__The task__
Find the string "apply" in the data, and copy out each line that has it.

--- Source records ---

Lemma frame_length (init_date step : Z) (col : list float64) :
  length (frame init_date step col) = length col.
Proof. apply length_imap. Qed.

Lemma frame_label (init_date step : Z) (col : list float64) :
  label <$> frame init_date step col
  = (λ i, init_date + Z.of_nat i * step) <$> seq 0 (length col).
Proof.
  unfold frame. rewrite fmap_imap.
  exact (imap_seq_0 col (λ i, init_date + Z.of_nat i * step)).
Qed.

Lemma frame_NoDup (init_date step : Z) (col : list float64) :
  0 < step → NoDup (label <$> frame init_date step col).
Proof.
  intros Hstep. rewrite frame_label.
  apply NoDup_fmap_2; [|apply NoDup_seq].
  intros i j Hij. nia.
Qed.

(** The alignment loop makes as many rotations as there are labels before
    the date of the clock, when a label at or after that date follows them. *)
Lemma align_rotations (la lb : list Z) (l : Z) (current_date : Z) (fuel : nat)
    (profile : list row) :
  label <$> profile = la ++ l :: lb →
  Forall (λ x, x < current_date) la → current_date ≤ l →
  (length la ≤ fuel)%nat →
  align fuel current_date profile = increments_profile (length la) profile.
Proof.
  revert lb l fuel profile.
  induction la as [|x la IH]; intros lb l fuel profile Hlabel Hla Hl Hfuel.
  - destruct profile as [|first rest]; [done|].
    injection Hlabel as Hfirst _.
    destruct fuel; simpl; by rewrite decide_False by lia.
  - destruct profile as [|first rest]; [done|].
    apply Forall_cons in Hla as [Hx Hla].
    destruct fuel as [|fuel]; [simpl in Hfuel; lia|].
    assert (Hfirst : label first = x) by (by injection Hlabel).
    cbn [align length increments_profile]. rewrite decide_True by lia.
    destruct (increment_profile_is_Ok (first :: rest)) as [profile' Hinc]; [done|].
    rewrite Hinc. cbn [bind].
    apply (IH (lb ++ [x]) l); [|done|done|simpl in Hfuel; lia].
    apply increment_profile_shape in Hinc as (_ & -> & _).
    rewrite Hlabel. change ((x :: la) ++ l :: lb) with (x :: (la ++ l :: lb)).
    rewrite rotate1_cons, <- (assoc_L (++)). done.
Qed.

---

__Solved problem__
Proof. apply length_imap. Qed.
  apply NoDup_fmap_2; [|apply NoDup_seq].
    apply Forall_cons in Hla as [Hx Hla].
    apply (IH (lb ++ [x]) l); [|done|done|simpl in Hfuel; lia].
    apply increment_profile_shape in Hinc as (_ & -> & _).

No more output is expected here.